Song, Y., & Ermon, S. (2019). Generative modeling by estimating gradients of the data distribution. Advances in Neural Information Processing Systems, 32.

[Song2020] (1,2)

Song, Y., Sohl-Dickstein, J., Kingma, D. P., Kumar, A., Ermon, S., & Poole, B. (2020). Score-based generative modeling through stochastic differential equations. arXiv preprint arXiv:2011.13456.

[Song2020b]

Song, J., Meng, C., & Ermon, S. (2020). Denoising diffusion implicit models. arXiv preprint arXiv:2010.02502.

[Ho2020]

Ho, J., Jain, A., & Abbeel, P. (2020). Denoising diffusion probabilistic models. Advances in Neural Information Processing Systems, 33, 6840-6851.

[Nichol2021]

Nichol, A., & Dhariwal, P. (2021). Improved denoising diffusion probabilistic models. International Conference on Machine Learning, PMLR, 8162-8171.

[Karras2022]

Karras, T., Aittala, M., Aila, T., & Laine, S. (2022).
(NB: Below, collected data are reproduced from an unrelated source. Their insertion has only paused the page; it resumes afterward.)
(* ===== verification/PodName.v ===== *)
(** * Names of pods

    [GeneratePodName] of [atc/worker/jetbridge/podname.go] and the metadata of
    a container ([atc/db/container_metadata.go]), and what Kubernetes asks of a
    DNS label. *)
From stdpp Require Import base list strings.
From Stdlib Require Import ZArith Ascii Lia.
From S2P Require Import Prelude GoText.

Open Scope Z_scope.

(** ** The metadata *)

Record ContainerMetadata := {
  cm_Type : string;
  cm_StepName : string;
  cm_PipelineName : string;
  cm_JobName : string;
  cm_BuildName : string }.

Definition ContainerTypeCheck : string := "check".
Definition ContainerTypeGet : string := "get".
Definition ContainerTypePut : string := "put".

(** ** Segments *)

Definition maxPodNameLen : Z := 63.

(** [unicode.ToLower], exact on the runes whose lower case is ASCII (the Kelvin
    sign and the dotted capital I are the two beyond ASCII); the lower case of
    any other rune is not ASCII, as the rune itself, and is stripped below. *)
Definition lower_rune (r : Z) : Z :=
  if (65 <=? r) && (r <=? 90) then r + 32
  else if r =? 304 then 105
  else if r =? 8490 then 107 else r.

(** The replacements of [_], [.] and the space. *)
Definition separator (r : Z) : Z := if (r =? 95) || (r =? 46) || (r =? 32) then 45 else r.

(** [a-z0-9-] *)
Definition label_rune (r : Z) : bool :=
  (97 <=? r) && (r <=? 122) || (48 <=? r) && (r <=? 57) || (r =? 45).

Definition hyphen (c : ascii) : bool := Ascii.eqb c "-".

(** [multiHyphen.ReplaceAllString(s, "-")] *)
Fixpoint collapse (l : list ascii) : list ascii :=
  match l with
  | c :: l =>
      if hyphen c then match l with d :: _ => if hyphen d then collapse l else c :: collapse l | [] => [c] end
      else c :: collapse l
  | [] => []
  end.

Fixpoint trim_left (l : list ascii) : list ascii :=
  match l with
  | c :: l' => if hyphen c then trim_left l' else l
  | [] => []
  end.
Definition trim_right (l : list ascii) : list ascii := rev (trim_left (rev l)).

Definition ascii_of_rune (r : Z) : ascii := ascii_of_N (Z.to_N r).

(** The segment before it is cut. *)
Definition sanitized (s : string) : list ascii :=
  trim_right (trim_left (collapse
    (ascii_of_rune <$> filter (fun r => label_rune r = true) (separator <$> (lower_rune <$> runes s))))).

Definition sanitizeSegment (s : string) (maxLen : Z) : string :=
  String.string_of_list_ascii (trim_right (take (Z.to_nat maxLen) (sanitized s))).

Definition hexSuffix (handle : string) : string :=
  String.string_of_list_ascii (take 8 (filter (fun c => hyphen c = false) (String.list_ascii_of_string handle))).

Definition len (s : string) : Z := Z.of_nat (String.length s).

(** ** Names *)

Definition GeneratePodName (metadata : ContainerMetadata) (handle : string) : string :=
  let suffix := hexSuffix handle in
  if String.eqb (cm_Type metadata) ContainerTypeCheck then
    if String.eqb (cm_StepName metadata) "" then handle
    else
      let resource := sanitizeSegment (cm_StepName metadata) (maxPodNameLen - 13) in
      if String.eqb resource "" then handle else "chk-" +:+ resource +:+ "-" +:+ suffix
  else
    let no_job := String.eqb (cm_PipelineName metadata) "" || String.eqb (cm_JobName metadata) "" in
    let stepType := cm_Type metadata in
    let step :=
      if no_job && negb (String.eqb (cm_StepName metadata) "") &&
         (String.eqb stepType ContainerTypeGet || String.eqb stepType ContainerTypePut)
      then sanitizeSegment (cm_StepName metadata) (maxPodNameLen - 13 - len stepType)
      else "" in
    if negb (String.eqb step "") then "rt-" +:+ step +:+ "-" +:+ stepType +:+ "-" +:+ suffix
    else if no_job then handle
    else
      let stepType := if String.eqb stepType "" then "task" else stepType in
      let buildPart := if negb (String.eqb (cm_BuildName metadata) "") then "b" +:+ cm_BuildName metadata else "" in
      let fixedLen :=
        4 + len suffix + len stepType + (if negb (String.eqb buildPart "") then len buildPart else -1) in
      let available := maxPodNameLen - fixedLen in
      if available <? 2 then handle
      else
        let maxEach := Z.min 20 (Z.quot available 2) in
        let pipeline := sanitizeSegment (cm_PipelineName metadata) maxEach in
        let job := sanitizeSegment (cm_JobName metadata) maxEach in
        if String.eqb pipeline "" || String.eqb job "" then handle
        else if negb (String.eqb buildPart "")
        then pipeline +:+ "-" +:+ job +:+ "-" +:+ buildPart +:+ "-" +:+ stepType +:+ "-" +:+ suffix
        else pipeline +:+ "-" +:+ job +:+ "-" +:+ stepType +:+ "-" +:+ suffix.

(** ** DNS labels *)

Definition label_char (c : ascii) : bool := label_rune (Z.of_N (N_of_ascii c)).
Definition alphanumeric (c : ascii) : bool := label_char c && negb (hyphen c).

Definition label_text (s : string) : bool := forallb label_char (String.list_ascii_of_string s).

(** Lower-case letters, digits and hyphens, with a letter or a digit at both
    ends, at most 63 of them. *)
Definition dns_label (s : string) : bool :=
  label_text s && (len s <=? maxPodNameLen) &&
  match head (String.list_ascii_of_string s), last (String.list_ascii_of_string s) with
  | Some first, Some final => alphanumeric first && alphanumeric final
  | _, _ => false
  end.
Elucidating the design space of diffusion-based generative models. Advances in Neural Information Processing Systems, 35, 26565-26577.

[Liu2022] (1,2)

Liu, X., Gong, C., & Liu, Q. (2022). Flow straight and fast: Learning to generate and transfer data with rectified flow. arXiv preprint arXiv:2209.03003.

[Lipman2022] (1,2)

Lipman, Y., Chen, R. T., Ben-Hamu, H., Nickel, M., & Le, M. (2022). Flow matching for generative modeling. arXiv preprint arXiv:2210.02747.

[Albergo2023] (1,2)

Albergo, M. S., & Vanden-Eijnden, E. (2023). Stochastic Interpolants: A Unifying Framework for Flows and Diffusions. arXiv preprint arXiv:2209.15571.

[Efron2011]

Efron, B. (2011). Tweedie’s formula and selection bias. Journal of the American Statistical Association, 106(496), 1602-1614.